Ingredients
- 1¾ cups cassis
- scant 1 cup water
- 1 onion, quartered
- 3 garlic cloves, halved
- 1 strip of lemon peel, about ¾ inch wide and 3 inches long
- 8 peppercorns
- 2 bay leaves
- ½ teaspoon dried thyme
- 3 strong licorice candies, either hard or chewy, or 2 teaspoons licorice syrup
- good, fatty pork belly weighing 3¼ to 3¾ pounds, rind removed
- 2 cups frozen black currants
- 2 teaspoons red wine vinegar
- 2 tablespoons mustard powder
- plenty of sea salt flakes To serve
- salad leaves
- lemon
- red wine vinegar
- sea salt flakes and freshly ground black pepper
- olive oil
- boiled potatoes
- Dijon mustard
- capers
- butter
- red onion
Directions
- The pork belly was a present for a weekend invitation and the bottle of cassis happened to have been rolling around in the trunk of my car for quite some time.

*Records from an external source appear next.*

Lemma close_step id r c owed :
  rights_ok r c owed -> (0 < owed id)%nat ->
  let '(c1, l, _) := after_close id c in
  exists r1, tracks r c r1 c1 /\ keeps r c r1 c1 /\ severs r r1 /\
    rights_ok r1 c1 (fun i => (less_one id owed i + sock_count i l)%nat).
Proof.
  intros Hok Ho. pose proof (owed_holds _ _ _ _ Hok Ho) as Hh.
  destruct (holder r id (ri_run _ _ _ Hok) Hh) as (Hi & L & _ & _). pose proof Hok as [Hrun Htab Hrefs Hrecv _].
  pose proof (eo_len _ _ _ _ (rk_ends _ Hrun)) as Hlen.
  assert (ustep (OClose id) r = Some (with_opens (alter pred id (opens r)) (with_sys (close_unix id (sys r)) r))) as Hst.
  { unfold ustep. by rewrite Hh. }
  set (r1 := with_opens _ _) in Hst. pose proof (unix_step_ok _ _ _ Hrun Hst) as Hrun1.
  assert (TABLE (sys r1) = (close_slot id (TABLE (sys r))).1.1) as Ht1 by apply close_unix_table.
  assert (forall i, (less_one id owed i + inflight i (PENDING_SCM c) <= opens r1 !!! i)%nat) as Hrefs1.
  { intros i. specialize (Hrefs i). cbn [r1 with_opens opens]. unfold less_one.
    rewrite alter_upd, upd_at by (rewrite (ko_len _ _ (rk_refs _ Hrun)); done).
    destruct (Nat.eqb_spec i id), (decide (i = id)); subst; lia. }
  pose proof (close_slot_self id (TABLE (sys r)) Hlen Hi L) as Hself.
  pose proof (fun i => close_slot_frame id (TABLE (sys r)) i Hlen Hi) as Hframe.
  unfold after_close. rewrite Htab. destruct (close_slot id (TABLE (sys r))) as [[t torn] told].
  cbn [fst] in Ht1, Hframe. destruct Hself as [Hs Hself].
  assert (forall j, state (t !!! j) = Connected -> state (TABLE (sys r) !!! j) = Connected) as Hback by (intros j; apply Hself).
  assert (severs r r1) as Hsev by (intros j; rewrite Ht1; apply Hself). clear Hself. destruct torn.
  - pose proof (fun j => batches_drain id j (PENDING_SCM c)) as Hbd.
    cbn [call with_ux PENDING_SCM]. destruct (scm_drain_receiver id (PENDING_SCM c)) as [l q] eqn:Edr.
    cbn [snd] in Hbd. exists r1. split_and!; [by eapply tracks_call| |done|].
    + intros j Hj. rewrite Ht1. intros Hc. assert (j <> id) as Hne by congruence.
      split_and!; [by apply Hback|apply Hframe; [done|by apply Hback]|]. cbn [with_pending PENDING_SCM].
      by rewrite Hbd, decide_False.
    + eapply rights_shrunk; [exact Hok|done|by rewrite Ht1|..]; cbn [with_pending PENDING_SCM].
      * intros i. specialize (Hrefs1 i). pose proof (inflight_filter i (fun b => (receiver_id b =? id)%nat) (PENDING_SCM c)) as Hsp.
        injection Edr as <- <-. unfold inflight, in_flight in *. lia.
      * injection Edr as <- <-. intros b [Hb Hne%negb_true_iff%Nat.eqb_neq]%list_elem_of_In%filter_In.
        apply list_elem_of_In in Hb. split; [done|]. rewrite Ht1. apply Hframe; [done|]. by apply Hrecv.
      * intros i. rewrite Hbd. case_decide; auto.
  - assert (forall j, state (t !!! j) = Connected -> undisturbed (TABLE (sys r) !!! j) (t !!! j)) as Hund.
    { intros j Hc. destruct (decide (j = id)) as [->|Hne]; [by apply Hs, Hback|by apply Hframe, Hback]. }
    exists r1. split_and!; [by eapply tracks_call| |done|].
    + intros j Hj. rewrite Ht1. intros Hc. split_and!; [by apply Hback|by apply Hund|done].
    + eapply rights_shrunk; [exact Hok|done|by rewrite Ht1|..]; cbn [call with_ux PENDING_SCM].
      * intros i. specialize (Hrefs1 i). change (sock_count i []) with 0%nat. lia.
      * intros b Hb. split; [done|]. rewrite Ht1. destruct (Hrecv b Hb) as (R1 & _ & R3 & _).
        destruct (decide (receiver_id b = id)) as [E|Hne]; [|by apply Hframe].
        rewrite E in *. by apply Hs.
      * intros i. by left.
Qed.

Lemma close_fuel_eq fuel id c :
  close_fuel (S fuel) id c =
  (let '(c1, l, told) := after_close id c in
   c2 ← drop_refs (close_fuel fuel) l c1;
   Some (if told then with_ux (ring_unix BellUnixShutdown (ux c2)) c2 else c2)).
Proof.
  cbn [close_fuel]. unfold after_close. destruct (close_slot id (TABLE (ux c))) as [[t torn] told].
  destruct torn; [|done]. by destruct (scm_drain_receiver id _).
Qed.

Lemma after_close_flight id c :
  let '(c1, l, _) := after_close id c in
  (length l + length (in_flight (PENDING_SCM c1)) <= length (in_flight (PENDING_SCM c)))%nat.
Proof.
  unfold after_close. destruct (close_slot id (TABLE (ux c))) as [[t torn] told]. destruct torn; [|simpl; lia].
  pose proof (drain_in_flight id (PENDING_SCM c)) as Hd. cbn [call with_ux PENDING_SCM].
  destruct (scm_drain_receiver id (PENDING_SCM c)). cbn [with_pending PENDING_SCM]. lia.
Qed.

(** A change of the wake state or of the record of other calls. *)
Lemma rights_same_table r c c' owed :
  rights_ok r c owed -> TABLE (ux c') = TABLE (ux c) -> PENDING_SCM c' = PENDING_SCM c -> rights_ok r c' owed.
Proof. intros [] E1 E2. split; try done; by rewrite ?E1, ?E2. Qed.

Lemma rights_ext r c owed owed' :
  rights_ok r c owed -> (forall i, owed' i = owed i) -> rights_ok r c owed'.
Proof. intros [] E. split; try done. intros i. by rewrite E. Qed.

Lemma keeps_same_queue r c c' : PENDING_SCM c' = PENDING_SCM c -> keeps r c r c'.
Proof. intros E j Hj Hc. rewrite E. split_and!; [done|by apply undisturbed_refl|done]. Qed.

(** [closes cl n]: closing with [cl] works on states with at most [n]
    descriptors in flight. *)
Definition closes (cl : nat -> ScmSys -> option ScmSys) (n : nat) : Prop :=
  forall id r c owed, (length (in_flight (PENDING_SCM c)) <= n)%nat -> rights_ok r c owed -> (0 < owed id)%nat ->
  exists r' c', cl id c = Some c' /\ tracks r c r' c' /\ keeps r c r' c' /\ severs r r' /\
    rights_ok r' c' (less_one id owed) /\
    (length (in_flight (PENDING_SCM c')) <= length (in_flight (PENDING_SCM c)))%nat.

My sister’s freezer was crammed with black currants and her kitchen has a large inglenook fireplace. Given the choice I would always prefer to cook over wood than on a stove. So there you have it! Good things come from a little snoop around in the freezer, a quick scout of the surroundings, and a vague knowledge of what lurks in a messy car. Pour the cassis and water into a large saucepan and lay the pork belly in it. Around the pork add the onion, garlic, lemon peel, peppercorns, bay leaves, thyme, and licorice.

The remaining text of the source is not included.